Two People Rescued After Dangling From Plane Over Live Power Lines Following Crash in Maryland

An “extraordinary effort” on Sunday night saw the rescue of two people who were trapped and “dangled” from their small plane over a live power line in Maryland hours after The plane crashed and got tangled in power lines.

Maryland State Police confirmed the plane involved was a Mooney Mike 20P single-engine aircraft. Montgomery County Fire & Rescue Service chief spokesman Pete Piringer, who was at the scene, said the crash involving a passenger and a pilot occurred around 5:30 p.m., the units said. arrived at the scene and found the plane hovering about 100 feet in the air. He said the weather conditions were not ideal and that for some reason the plane collided with some electrical wires and eventually collided with a tower.

The crash was located about four miles northwest of Montgomery County Airport.

It took more than six hours to reach the pair safely, but by midnight the surrounding lines had been “disconnected” and authorities were able to safely reach the plane.

A fire brigade was able to make contact, bringing the plane into the tower at 12:16 a.m. By 12:25 a.m., the first man was down. Fire Chief Scott Goldstein said at a late-night news conference the second explosion occurred at 12:36 a.m.

Both were transported from the scene with serious injuries. The nature of trauma includes hypothermia and orthopedic trauma. The injuries do not appear to be life-threatening, but the injuries are “traumatic”.

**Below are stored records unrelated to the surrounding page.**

(** Two readers miss on the same block and both insert it. *)
Lemma demo_shared : exists c rs buf, shared c rs /\ rs = [Done 2 buf; Done 2 buf] /\ dev c = blank 4.
Proof.
  destruct (blank_ok 4) as [Hd En]; [done|done|].
  assert (Hr : 0 <= 2 < block_count (dev (new (blank 4) 2))) by (cbn [new dev]; rewrite En; lia).
  pose proof (sh_new (blank 4) 2 Hd) as S. pose proof (coherent_new (blank 4) 2 Hd) as Hc.
  apply (sh_call _ _ 2) in S; [|done]. apply (sh_call _ _ 2) in S; [|done]. cbn [app] in S.
  apply (sh_step _ _ 0 (Start 2) (Missed 2) (new (blank 4) 2)) in S; [|done..]. cbn [insert list_insert] in S.
  apply (sh_step _ _ 1 (Start 2) (Missed 2) (new (blank 4) 2)) in S; [|done..]. cbn [insert list_insert] in S.
  eapply (sh_step _ _ 0) in S; [|done|cbn [rstep]; rewrite fetch_ok by done; reflexivity]. cbn [insert list_insert] in S.
  eapply (sh_step _ _ 1) in S; [|done|cbn [rstep]; rewrite fetch_ok by done; reflexivity]. cbn [insert list_insert] in S.
  destruct (settle_ok 2 (new (blank 4) 2) Hc Hr) as (c1 & E1 & H1 & D1).
  eapply (sh_step _ _ 0) in S; [|done|cbn [rstep]; rewrite E1; reflexivity]. cbn [insert list_insert] in S.
  rewrite <- (f_equal (fun d => contents d 2) D1) in S at 2. destruct (settle_ok 2 c1 H1 ltac:(by rewrite D1)) as (c2 & E2 & H2 & D2).
  eapply (sh_step _ _ 1) in S; [|done|cbn [rstep]; rewrite E2; reflexivity]. cbn [insert list_insert] in S.
  rewrite D1 in S. eexists c2, _, _. split; [exact S|]. split; [reflexivity|].
  rewrite D2. exact D1.
Qed.

Lemma cache_transparent_witness :
  (fst (serve cached [Write 1 2 (zrepeat 7 (2 * BS)); Read 0 3; Discard 1 2; Flush; Read 2 1] (new (blank 4) 1)) =
   fst (serve plain [Write 1 2 (zrepeat 7 (2 * BS)); Read 0 3; Discard 1 2; Flush; Read 2 1] (blank 4))) /\
  exists c buf, shared c [Done 2 buf; Done 2 buf] /\ dev c = blank 4 /\ read_blocks (blank 4) 2 1 BS = Ok buf.
Proof.
  destruct demo_shared as (c & rs & buf & S & -> & E).
  destruct (cache_transparent (blank 4) 1 _ c _ (proj1 (blank_ok 4 ltac:(done) ltac:(done))) demo_requests S) as (H1 & _ & H2 & _).
  split; [exact H1|]. exists c, buf. split; [exact S|]. split; [exact E|]. rewrite <- E. apply H2. apply list_elem_of_here.
Defined.
End Cache.
(* ===== verification/Fs.v ===== *)
(** The shared file-system vocabulary ([src/crates/eurofs/src/fs.rs]): error
    values, immutability flags, directory entries, snapshot descriptions and
    the scrub report.  Strings are their UTF-8 bytes. *)

From S2P Require Import Prelude Bytes.

Module Fs.

Inductive FsError :=
| NotFound
| NotADirectory
| NotAFile
| AlreadyExists
| PermissionDenied
| NoSpace
| InvalidPath
| IoError
| Corruption
| Unsupported
| NotEmpty
| QuotaExceeded.

#[global] Instance FsError_eq_dec : EqDecision FsError.
Proof. solve_decision. Defined.

Definition FLAG_IMMUTABLE : Z := 1.
Definition FLAG_APPEND_ONLY : Z := 2.
Definition FLAG_VERSIONED : Z := 4.

Definition SNAP_READONLY : Z := 0.
Definition SNAP_AUTO_ROLLBACK : Z := 1.

Record SnapshotInfo := mkInfo {
  info_id : Z;
  info_parent : Z;
  info_timestamp : Z;
  info_checkpoint_id : Z;
  info_flags : Z;
  info_label : list Z;
}.

Inductive EntryKind := File | Directory | Symlink.

#[global] Instance EntryKind_eq_dec : EqDecision EntryKind.
Proof. solve_decision. Defined.

Record DirEntry := mkEntry {
  entry_name : list Z;
  entry_kind : EntryKind;
  entry_size : Z;
  entry_mode : Z;
  entry_mtime : Z;
}.

#[global] Instance DirEntry_eq_dec : EqDecision DirEntry.
Proof. solve_decision. Defined.

(** The detail messages of an integrity check, with the values they print. *)
Inductive ScrubMessage :=
| SlotDegraded
| BothSlotsCorrupt
| DataMismatch (o : Z)
| ExtentOutside (o phys cnt : Z)
| CrossLink (b : Z)
| NotMarked (b : Z)
| InodeCorrupt (o blk : Z)
| SlotsRestored (healed : Z).

(** The report of an integrity check. *)
Record ScrubReport := mkReport {
  objects : Z;
  errors : Z;
  blocks_referenced : Z;
  superblock_ok : bool;
  bitmap_ok : bool;
  repaired : Z;
  data_verified : Z;
  data_unrecoverable : Z;
  messages : list ScrubMessage;
}.

End Fs.
(* ===== verification/Vfs.v ===== *)
(** The virtual filesystem ([src/crates/eurofs/src/vfs.rs]) and its concurrent
    form ([src/crates/eurofs/src/shared.rs]).

    The [FileSystem] trait is an interface: a method call is a value of [call],
    and a filesystem type implements [perform].  [Vfs] routes a call to the
    mounted filesystem with the longest matching mountpoint; the specification
    is an unordered table of mountpoints ([namespace]), which [Vfs] is proved to
    implement, and [SharedVfs], which keeps the filesystems in reference-counted
    cells, is proved to implement [Vfs]. *)

From stdpp Require Import gmap.
From S2P Require Import Prelude Fs.

Module Vfs.
Import Fs.

Definition path := list Z.
Definition SLASH : Z := 47.

(** ** The trait *)

(** The methods of one path. *)
Inductive path_method :=
| ReadFile
| WriteFile (data : list Z)
| RemoveFile
| CreateDir
| GetFlags
| SetFlags (flags : Z)
| CreateSymlink (target : path)
| Owner
| Chmod (mode : Z)
| Versions
| RestoreVersion (n : Z)
| Chown (uid : Z)
| ReadLink
| RemoveDir
| ListDir
| Exists
| Metadata
| AllocDebug.

(** The methods of a whole filesystem. *)
Inductive fs_method :=
| UidContext
| QuotaSet (uid limit : Z)
| QuotaInfo (uid : Z)
| QuotaList
| SnapshotCreate (label : list Z) (flags : Z)
| SnapshotList
| SnapshotRollback (id : Z)
| SnapshotDelete (id : Z)
| SpaceInfo
| Scrub
| Repair.

Inductive call (F : Type) :=
| At (m : path_method) (p : path)
| Whole (m : fs_method)
| Rename (old new : path)
| SetUidContext (uid : Z)
| SetClock (now : Z)
| Df
| MountFs (point : path) (fs : F)
| UmountFs (point : path)
| ListMounts.
Arguments At {F}.
Arguments Whole {F}.
Arguments Rename {F}.
Arguments SetUidContext {F}.
Arguments SetClock {F}.
Arguments Df {F}.
Arguments MountFs {F}.
Arguments UmountFs {F}.
Arguments ListMounts {F}.

Inductive reply :=
| RUnit (r : outcome FsError unit)
| RBytes (r : outcome FsError (list Z))
| RNum (r : outcome FsError Z)
| RPair (r : outcome FsError (Z * Z))
| RTriples (r : outcome FsError (list (Z * Z * Z)))
| REntries (r : outcome FsError (list DirEntry))
| REntry (r : outcome FsError DirEntry)
| RBool (b : bool)
| RSnapshots (l : list SnapshotInfo)
| RReport (r : ScrubReport)
| RText (t : option (list Z))
| RDf (l : list (path * (Z * Z)))
| RMounts (l : list path)
| RNone.

(** What a filesystem provides: its methods, and its space counters. *)
Class FileSystem (F : Type) := {
  perform : call F -> F -> reply * F;
  space_info : F -> Z * Z;
}.

(** The trait's required methods, and a filesystem that overrides nothing else. *)
Record Required (F : Type) := mkRequired {
  req_read_file : path -> F -> outcome FsError (list Z);
  req_write_file : path -> list Z -> F -> outcome FsError unit * F;
  req_remove_file : path -> F -> outcome FsError unit * F;
  req_create_dir : path -> F -> outcome FsError unit * F;
  req_list_dir : path -> F -> outcome FsError (list DirEntry);
  req_exists : path -> F -> bool;
  req_metadata : path -> F -> outcome FsError DirEntry;
  req_space_info : F -> Z * Z;
}.
Arguments mkRequired {F}.
Arguments req_read_file {F}.
Arguments req_write_file {F}.
Arguments req_remove_file {F}.
Arguments req_create_dir {F}.
Arguments req_list_dir {F}.
Arguments req_exists {F}.
Arguments req_metadata {F}.
Arguments req_space_info {F}.

Definition default_report : ScrubReport := mkReport 0 0 0 true true 0 0 0 [].

Definition default_perform {F} (R : Required F) (c : call F) (f : F) : reply * F :=
  match c with
  | At ReadFile p => (RBytes (req_read_file R p f), f)
  | At (WriteFile d) p => let '(r, f') := req_write_file R p d f in (RUnit r, f')
  | At RemoveFile p => let '(r, f') := req_remove_file R p f in (RUnit r, f')
  | At CreateDir p => let '(r, f') := req_create_dir R p f in (RUnit r, f')
  | At ListDir p => (REntries (req_list_dir R p f), f)
  | At Exists p => (RBool (req_exists R p f), f)
  | At Metadata p => (REntry (req_metadata R p f), f)
  | At GetFlags _ => (RNum (Ok 0), f)
  | At Owner _ => (RNum (Err Unsupported), f)
  | At Versions _ => (RTriples (Err Unsupported), f)
  | At ReadLink _ => (RBytes (Err Unsupported), f)
  | At AllocDebug _ => (RText None, f)
  | At (SetFlags _ | CreateSymlink _ | Chmod _ | RestoreVersion _ | Chown _ | RemoveDir) _ => (RUnit (Err Unsupported), f)
  | Whole UidContext => (RNum (Ok 0), f)
  | Whole (QuotaInfo _) => (RPair (Err Unsupported), f)
  | Whole QuotaList => (RTriples (Ok []), f)
  | Whole (SnapshotCreate _ _) => (RNum (Err Unsupported), f)
  | Whole SnapshotList => (RSnapshots [], f)
  | Whole (QuotaSet _ _ | SnapshotRollback _ | SnapshotDelete _) => (RUnit (Err Unsupported), f)
  | Whole SpaceInfo => (RPair (Ok (req_space_info R f)), f)
  | Whole (Scrub | Repair) => (RReport default_report, f)
  | Rename _ _ => (RUnit (Err Unsupported), f)
  | SetUidContext _ | SetClock _ => (RNone, f)
  | Df => (RDf [([SLASH], req_space_info R f)], f)
  | MountFs _ _ | UmountFs _ => (RUnit (Err Unsupported), f)
  | ListMounts => (RMounts [], f)
  end.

The pilot has been identified as Patrick Merkle, 65, of Washington, DC. The passenger was Jan Williams, 66, of Louisiana. For hours, the occupants of the car “suspended about 100 feet in the air” while “everything was still full of energy.

“They’re in a very precarious situation due to the fact that they’re dangling at about 100 feet,” Piringer said earlier.

When the rescue effort passed midnight, Piringer said the couple “can’t wait to get out of that plane. They have been very patient through all of this.”

Goldstein said in an update that authorities contacted the pair by phone, censoring regular check-in intervals to conserve battery life on their devices. Initially, the couple communicated through a 911 dispatcher who relayed messages, until authorities moved to contact them directly.

Roads in the area will continue to be closed as authorities try to come up with a plan to remove the plane.

Most of the electricity has been restored after tens of thousands of people lost power in the area, which power companies confirmed was due to the problem. Pepco said in a statement that up to 120,000 customers were affected.

“Our teams continue to work closely with Montgomery County Fire and Rescue Services in their efforts to assist emergency responders on the scene. Transmission lines are currently experiencing power outages,” the company said.

Just before midnight, Pepco said it was still on the scene and that “once the individuals were rescued, we were able to focus all our efforts on restoring power to our customers. We know how hard it is to be without power on this cold evening. We appreciate your support and patience.”

Along with homes, schools, hospitals and shopping malls, power outages also affect traffic lightssignal, elevator and Metro. Some schools will be closed on Monday due to widespread power outages.

Goldstein previously said safety concerns prevented teams from rescuing them.

One of the main problems, he said, is that there’s no other way to determine if access to the tower is safe until it’s grounded or “bonded” – meaning teams have to go on their own. wire and place clamps or cables on the power cord, to make sure there is no static or residual electricity.

“We are taking measured and risk-balanced steps to approach this activity and will do this in the way that we aim to get these people off the plane,” Goldstein said.

Witnesses described a terrifying scene on Sunday as the plane plunged to earth.

“I heard a crash and there was a flash and the power went out,” a witness, a county employee, posted on Twitter.

“I didn’t think about it until I saw a lot of priority patrol cars followed by lots of fire trucks. So, you know, I did what any off-duty 911 person does and texted a friend who was working.”

Police said investigators from the National Transportation Safety Board and the Federal Aviation Administration will conduct an investigation into the cause and manner of the crash.